SFunctor - Structure Function Analysis for MHD Turbulence

A high-performance Python pipeline for computing anisotropic, angle-resolved structure functions from 2D slices of 3D magnetohydrodynamic (MHD) simulations. Designed for analyzing AthenaK simulation outputs with a focus on turbulence analysis.

Overview

SFunctor computes structure functions - statistical measures of field increments at different spatial separations - which are fundamental tools for analyzing turbulence. The pipeline:

Extracts 2D slices from 3D MHD simulation data
Computes derived fields (vorticity, current density, Elsasser variables, magnetic curvature, density gradients)
Calculates structure functions using efficient histogram methods
Provides comprehensive visualization tools

Features

High Performance: Numba JIT compilation for critical loops, MPI support for multi-node parallelization
Comprehensive Physics: 10 magnitude channels and 18 cross-product channels including:
- Velocity, magnetic field, and density increments
- Perpendicular components for anisotropy studies
- Elsasser variables (z+ and z-)
- Vorticity and current density from neighboring slices
- Magnetic curvature (b·∇)b
- Density gradients ∇ρ
Angle-Resolved Analysis: Full 3D displacement vector binning (magnitude, polar angle, azimuthal angle)
Flexible Configuration: YAML-based configuration with profiles for different use cases
Robust I/O: Handles AthenaK binary formats and self-describing NPZ files
Memory Efficient: Shared memory multiprocessing to avoid data duplication

Installation

Prerequisites

Python 3.8 or higher
C compiler (for Numba)
MPI implementation (optional, for multi-node runs)

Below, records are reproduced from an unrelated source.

(** * Met Office forecast to Pushbullet sparkline: glyph encoding and the
      nice-day classifier

    A shallow embedding of [send_met_office_weather_to_pushbullet.py]:
    the glyph tables, [string_to_fullwidth], [get_am_pm],
    [get_weather_icon], [get_temperature], [get_wind_speed],
    [calc_nice_day_emoticon] and the loop of [main] that composes the body
    of the note.  The two network collaborators (the Met Office request and
    the Pushbullet push) are outside the embedding: a forecast list is an
    input, the composed body is the output.  The calls to [logging] only
    write to the console and are left out.

    Dictionaries are finite maps and a subscription [d[k]] can raise
    [KeyError], so that "raises nothing" is a theorem and not a convention.
    Integers are [Z]; a string is the list of its code points. *)

From Stdlib Require Import ZArith NArith QArith String Ascii List Lia.
From stdpp Require Import gmap strings list fin_maps.

Close Scope Q_scope.
Open Scope Z_scope.

(** ** The Python values the program computes with *)

Module Py.

(** A Python [str] is a sequence of Unicode code points; [len] counts code
    points.  A one-character string is identified with its code point when it
    is used as a dictionary key. *)
Definition char := N.
Definition pystr := list char.

(** An ASCII literal of the source. *)
Definition lit (s : string) : pystr := N_of_ascii <$> list_ascii_of_string s.

Definition ch (a : ascii) : char := N_of_ascii a.

Definition len {A} (l : list A) : Z := Z.of_nat (length l).

(** The only exception the embedded functions can raise is the [KeyError]
    of a failed dictionary subscription; it carries the missing key. *)
Inductive exception :=
| KeyError (key : pystr).

Inductive result (A : Type) :=
| Ok (a : A)
| Raise (e : exception).
Arguments Ok {A} a.
Arguments Raise {A} e.

#[global] Instance result_ret : MRet result := fun A a => Ok a.
#[global] Instance result_bind : MBind result := fun A B f r =>
  match r with
  | Ok a => f a
  | Raise e => Raise e
  end.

Option 1: Install from source (recommended)

# Clone the repository
git clone <repository-url>
cd SFunctor

# Create virtual environment
python3 -m venv venv
source venv/bin/activate  # On Windows: venv\Scripts\activate

# Install in development mode (this installs all dependencies automatically)
pip install -e .

This command installs the package in "editable" mode and automatically installs all required dependencies listed in requirements.txt, including numpy, numba, matplotlib, scipy, pyyaml, etc.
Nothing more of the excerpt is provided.